Bangladesh is the most densely populated non-city-state country in the world, with the eighth largest population (170 million) within a territory the size of Iowa.

Bangladesh is situated in the northeastern corner of the Indian subcontinent, sharing a 2,500-mile border with India and a 150-mile border with Burma.

In 2023, Bangladesh obtained an International Monetary Fund (IMF) loan to bolster its foreign currency reserves.

The IMF Executive Board approved $ 3.3 billion under the Extended Credit Facility/Extended Fund Facility and $ 1.4 billion under the Resilience and Sustainability Facility.

According to the IMF, “Bangladesh’s robust economic recovery from the pandemic has been interrupted by Russia’s war in Ukraine, leading to a sharp widening of Bangladesh’s current account deficit, depreciation of the Taka and a decline in foreign exchange reserves.”

The 42-month program “will help preserve macroeconomic stability, protect the vulnerable, and foster inclusive and green growth.”

Bangladesh had average annual GDP growth of 6.5 per cent between 2013 and 2022. For FY2023-2024, GDP growth is expected to be 5.78 per cent, according to the Bangladesh Bureau of Statistics.

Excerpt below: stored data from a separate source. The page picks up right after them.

(** C10, amended.  [generate_email_body] never raises: it returns a
    string, which is the default template, the fallback text of the
    summary agent or an answer of the model, and which is empty only
    when the model answered with the empty string.  It is the default
    template when the attachment path is absent, when the file is
    missing or unreadable, when PDF processing reports neither
    [success] nor a [partial_success] with text, and when processing
    succeeded and the chunk query came back without a document. *)
Theorem C10_generate_email_body_total env subject attachment_path recipient_email w :
  ∃ email_body w',
    generate_email_body env subject attachment_path recipient_email w
    = (Ok email_body, w')
    ∧ body_origin env subject email_body
    ∧ (email_body = "" → ∃ k prompt, model_reply env k prompt = Some "")
    ∧ (no_path attachment_path → email_body = get_default_email_template subject)
    ∧ (∀ path, attachment_path = Some path →
         (files w !! path = None
          ∨ ∃ content, files w !! path = Some content ∧ pdf_pages env content = None) →
         email_body = get_default_email_template subject)
    ∧ (∀ path processing_result w1,
         attachment_path = Some path → path ≠ "" →
         PDFProcessingAgent.process_pdf env path w = (Ok processing_result, w1) →
         (status_is "success" processing_result = false →
          status_is "partial_success" processing_result
          && truthy (default VNull (row_get "text" processing_result)) = false →
          email_body = get_default_email_template subject)
         ∧ (status_is "success" processing_result = true →
            no_documents
              (fst (PDFProcessingAgent.query_collection env
                      ("job application for " +:+ subject) w1)) →
            email_body = get_default_email_template subject)).
Proof.
  assert (get_default_email_template subject ≠ "") as Hdefault by (vm_compute; discriminate).
  assert (SummaryAgent.fallback_content ≠ "") as Hfallback by (vm_compute; discriminate).
  assert (∀ s, body_origin env subject s →
            s = "" → ∃ k prompt, model_reply env k prompt = Some "") as Hempty.
  { intros s [-> | [-> | (k & prompt & Hreply)]] Hs; [done | done |].
    subst s. by eexists _, _. }
  unfold generate_email_body, try_except.
  destruct attachment_path as [path|]; cbn [negb].
  2:{ eexists _, _. split; [reflexivity|]. split; [by left|].
      split; [done|]. split; [done|]. split; [done|]. done. }
  destruct (str_truthy path) eqn:Hpath; cbn [negb].
  2:{ eexists _, _. split; [reflexivity|]. split; [by left|].
      split; [done|]. split; [done|]. split; [done|].
      intros path' pr w1 [= <-] Hne. exfalso. apply Hne.
      unfold str_truthy in Hpath. apply negb_false_iff in Hpath.
      by apply String.eqb_eq in Hpath. }
  assert (¬ no_path (Some path)) as Hsome.
  { intros [|[= ->]]; done. }
  unfold bind at 1.
  destruct (total_process_pdf env path w) as [pr Hpr].
  destruct (PDFProcessingAgent.process_pdf env path w) as [[pr'|e] w1] eqn:Hrun;
    cbn in Hpr; [injection Hpr as ->|done].
  destruct (status_is "success" pr) eqn:Hsuccess.
  - cbn zeta. unfold bind at 1.
    destruct (total_query_collection env ("job application for " +:+ subject) w1)
      as [docs Hdocs].
    destruct (PDFProcessingAgent.query_collection env _ w1) as [[docs'|e] w2] eqn:Hquery;
      cbn in Hdocs; [injection Hdocs as ->|done].
    destruct docs as [|[|chunk chunks] others].
    + eexists _, _. split; [reflexivity|]. split; [by left|].
      repeat split; try done.
    + eexists _, _. split; [reflexivity|]. split; [by left|].
      repeat split; try done.
    + destruct (generate_email_content_spec env (chunk :: chunks) subject
                  recipient_email w2) as (content & w3 & Hcontent & Horigin).
      rewrite Hcontent. eexists _, _. split; [reflexivity|].
      assert (body_origin env subject content) as Hbody by (by right).
      split; [done|]. split; [by apply Hempty|]. split; [done|]. split.
      * intros path' [= <-] Hunreadable.
        destruct (process_pdf_unreadable env path w Hunreadable) as (pr0 & Hrun0 & Hs0 & _).
        rewrite Hrun in Hrun0. injection Hrun0 as -> _. congruence.
      * intros path' pr0 w1' [= <-] Hne Hrun0.
        rewrite Hrun in Hrun0. injection Hrun0 as <- <-.
        split; [congruence|]. intros _ Hnone. by rewrite Hquery in Hnone.
  - destruct (status_is "partial_success" pr
              && truthy (default VNull (row_get "text" pr))) eqn:Hpartial.
    + destruct (generate_email_content_spec env
                  [str_value (default VNull (row_get "text" pr))] subject
                  recipient_email w1) as (content & w3 & Hcontent & Horigin).
      rewrite Hcontent. eexists _, _. split; [reflexivity|].
      assert (body_origin env subject content) as Hbody by (by right).
      split; [done|]. split; [by apply Hempty|]. split; [done|]. split.
      * intros path' [= <-] Hunreadable.
        destruct (process_pdf_unreadable env path w Hunreadable) as (pr0 & Hrun0 & _ & Hp0).
        rewrite Hrun in Hrun0. injection Hrun0 as -> _.
        rewrite Hp0 in Hpartial. done.
      * intros path' pr0 w1' [= <-] Hne Hrun0.
        rewrite Hrun in Hrun0. injection Hrun0 as <- <-.
        split; [congruence | congruence].
    + eexists _, _. split; [reflexivity|]. split; [by left|].
      repeat split; try done.
Qed.

Lemma C10_generate_email_body_total_witness :
  ∃ email_body w',
    generate_email_body greeting_env "Application for Backend Engineer" None None
      (world_of init_db) = (Ok email_body, w')
    ∧ email_body = get_default_email_template "Application for Backend Engineer".
Proof.
  destruct (C10_generate_email_body_total greeting_env "Application for Backend Engineer"
              None None (world_of init_db))
    as (email_body & w' & Hrun & _ & _ & Hno_path & _).
  exists email_body, w'. split; [exact Hrun|]. apply Hno_path. by left.
Defined.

Its strategic location between the emergent South and Southeast Asian markets and its large workforce were reasons for US companies to invest.

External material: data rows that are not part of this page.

(** * Session timing and task sequencing of the dissertation study runner

    A shallow embedding of the client-side study runner
    (src/unnamed/part_000 = tasks.js, src/unnamed/part_002 = the bundled
    app) and of the spreadsheet aggregator (src/unnamed/part_003).

    Conventions:
    - JavaScript numbers that the code keeps integral (milliseconds,
      counters, 32-bit hashes) are [Z]; the ToInt32 / ToUint32 wrap-around
      of the bitwise operators is written out.
    - [Date.now()] is an explicit argument [now] of every operation that
      reads the clock.
    - Strings are Stdlib [string]s (ASCII); [charCodeAt] is the ASCII code. *)

From Stdlib Require Import ZArith Lia String Sorted.
From stdpp Require Import base list gmap strings.
From Stdlib Require Import Ascii.
From Stdlib Require QArith.
From stdpp Require Import pretty.

Open Scope Z_scope.

(* ------------------------------------------------------------------ *)
(** ** JavaScript 32-bit integer operators *)
Module JS.

Definition two32 : Z := 4294967296.
Definition two31 : Z := 2147483648.

(** ToUint32 and ToInt32 of an integral number. *)
Definition toUint32 (z : Z) : Z := z mod two32.
Definition toInt32 (z : Z) : Z :=
  let m := z mod two32 in if m >=? two31 then m - two32 else m.

(** [a | b], [a ^ b], [a << b], [a >>> b], [Math.imul(a, b)]. *)
Definition bor (a b : Z) : Z := toInt32 (Z.lor (toUint32 a) (toUint32 b)).
Definition bxor (a b : Z) : Z := toInt32 (Z.lxor (toUint32 a) (toUint32 b)).
Definition shl (a b : Z) : Z := toInt32 (Z.shiftl (toUint32 a) (b mod 32)).
Definition ushr (a b : Z) : Z := Z.shiftr (toUint32 a) (b mod 32).
Definition imul (a b : Z) : Z := toInt32 (toUint32 a * toUint32 b).

End JS.

(* ------------------------------------------------------------------ *)
(** ** Deterministic sequencer (tasks.js, part_000 lines 51-82) *)
Module Sequencer.
Import JS.

Definition DEMO : string := "DEMO".
Definition DESKTOP_TASKS : list string := ["RC"; "MRT"; "ASLCT"; "VCN"; "SN"; "ID"].
Definition MOBILE_TASKS : list string := ["RC"; "MRT"; "ASLCT"; "SN"; "ID"].

(** The keys of [TASKS]. *)
Definition TASK_CODES : list string :=
  ["RC"; "MRT"; "ASLCT"; "VCN"; "SN"; "ID"; "DEMO"].

(** [hashCode(str)] (part_002 lines 1639-1647):
    [hash = (hash << 5) - hash + c; hash |= 0]. *)
Fixpoint hashCode_from (hash : Z) (s : string) : Z :=
  match s with
  | EmptyString => hash
  | String ch rest =>
      let c := Z.of_nat (nat_of_ascii ch) in
      hashCode_from (bor (shl hash 5 - hash + c) 0) rest
  end.

Definition hashCode (s : string) : Z := hashCode_from 0 s.

(** The closure returned by [mulberry32(a)]: one call of the generator,
    with its captured [a] threaded explicitly.  It returns the 32-bit
    integer [u] of [u / 4294967296] and the new captured [a]. *)
Definition mulberry32_next (a : Z) : Z * Z :=
  let a := bor a 0 in
  let a := bor (a + 1831565813) 0 in
  let t := imul (bxor a (ushr a 15)) (bor 1 a) in
  let t := bxor t (t + imul (bxor t (ushr t 7)) (bor 61 t)) in
  (ushr (bxor t (ushr t 14)) 0, a).

(** [[a[i], a[j]] = [a[j], a[i]]]: the right-hand side is read first,
    then [a[i]] and [a[j]] are assigned in that order. *)
Definition swap {A} (l : list A) (i j : nat) : list A :=
  match l !! j, l !! i with
  | Some x, Some y => <[j := y]> (<[i := x]> l)
  | _, _ => l
  end.

(** [j = Math.floor(rng() * (i + 1))] with [rng() = u / 2^32].  The
    product [u/2^32 * (i+1)] is exact in binary64 for arrays shorter than
    2^21, so the floor is the integer quotient below. *)
Definition pick (u : Z) (i : nat) : nat :=
  Z.to_nat ((u * (Z.of_nat i + 1)) / two32).

(** The loop [for (i = a.length - 1; i > 0; i--)], counting [i] down. *)
Fixpoint shuffle_loop {A} (i : nat) (a : list A) (rng : Z) : list A :=
  match i with
  | O => a
  | S i' =>
      let (u, rng') := mulberry32_next rng in
      shuffle_loop i' (swap a i (pick u i)) rng'
  end.

Definition shuffleWithSeed {A} (array : list A) (seed : Z) : list A :=
  shuffle_loop (length array - 1) array seed.

(** [ensureDemographicsLast(sequence)]. *)
Definition ensureDemographicsLast (sequence : list string) : list string :=
  filter (fun code => code <> DEMO) sequence ++ [DEMO].

(** The sequence built by [createNewSession] (part_002 lines 819-828):
    [seed = Math.abs(hashCode(code))], the device list is shuffled, and
    DEMO is appended. *)
Definition seedOf (code : string) : Z := Z.abs (hashCode code).

Definition deviceTasks (isMobile : bool) : list string :=
  if isMobile then MOBILE_TASKS else DESKTOP_TASKS.

Definition buildSequence (isMobile : bool) (seed : Z) : list string :=
  ensureDemographicsLast (shuffleWithSeed (deviceTasks isMobile) seed).

End Sequencer.

(* ------------------------------------------------------------------ *)
(** ** Timer state machine: [createTimer()] (part_002 lines 461-566) *)
Module Timer.

(** The [reason] strings passed to [pause]. *)
Inductive Reason := Manual | Visibility | Blur | Exit | Inactivity.

Definition reason_eqb (r1 r2 : Reason) : bool :=
  match r1, r2 with
  | Manual, Manual | Visibility, Visibility | Blur, Blur
  | Exit, Exit | Inactivity, Inactivity => true
  | _, _ => false
  end.

(** The timer object; [null] is [None].  [ticking] stands for a live
    [intervalId]. *)
Record Timer := mkTimer {
  startTime : option Z;
  endTime : option Z;
  activeTime : Z;
  lastActivity : Z;
  isPaused : bool;
  pauseReason : option Reason;
  pauseCount : Z;
  inactivityTime : Z;
  pausedTime : Z;
  pauseStart : option Z;
  lastTick : Z;
  ticking : bool
}.

Definition createTimer : Timer :=
  mkTimer None None 0 0 false None 0 0 0 None 0 false.

(** JavaScript truthiness of a timestamp field ([null] and [0] are falsy). *)
Definition truthy (o : option Z) : bool :=
  match o with Some z => negb (z =? 0) | None => false end.

Definition reasonIs (o : option Reason) (r : Reason) : bool :=
  match o with Some r' => reason_eqb r' r | None => false end.

(** [null] read as a number is [0]. *)
Definition num (o : option Z) : Z := match o with Some z => z | None => 0 end.

Definition start (now : Z) (t : Timer) : Timer :=
  mkTimer (Some now) (endTime t) 0 now false (pauseReason t) 0 0 0 None now true.

Definition pause (now : Z) (reason : Reason) (t : Timer) : Timer :=
  if negb (isPaused t) then
    mkTimer (startTime t) (endTime t) (activeTime t) (lastActivity t) true
      (Some reason) (pauseCount t + 1) (inactivityTime t) (pausedTime t)
      (Some now) (lastTick t) (ticking t)
  else t.

Definition resume (now : Z) (t : Timer) : Timer :=
  if isPaused t then
    let paused :=
      if reasonIs (pauseReason t) Manual && truthy (pauseStart t)
      then pausedTime t + (now - num (pauseStart t)) else pausedTime t in
    mkTimer (startTime t) (endTime t) (activeTime t) now false None
      (pauseCount t) (inactivityTime t) paused (pauseStart t) now (ticking t)
  else t.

Bangladesh received $ 3.48 billion in foreign direct investment in 2022, according to Bangladesh Bank (the central bank).

Bangladesh’s rising commodity prices and high imports in 2023 resulted in a wide balance of payments deficit.

Published gross foreign currency reserves declined from $ 48 billion in August 2021 to under $ 21.8 billion in December 2023, while the unpublished net foreign currency reserves are estimated to be far lower.

The foreign currency shortage also coincided with a banking scandal in which several major Bangladeshi banks made large, questionable loans to companies that then defaulted on the loans.

In September 2022, nonperforming loans (NPL) in the banking system reportedly surged to a record $12.8 billion, much of which the Government has been unable to trace.

By June 2023, NPLs exceeded $14.4 billion, which accounted for over 10 per cent of loans issued.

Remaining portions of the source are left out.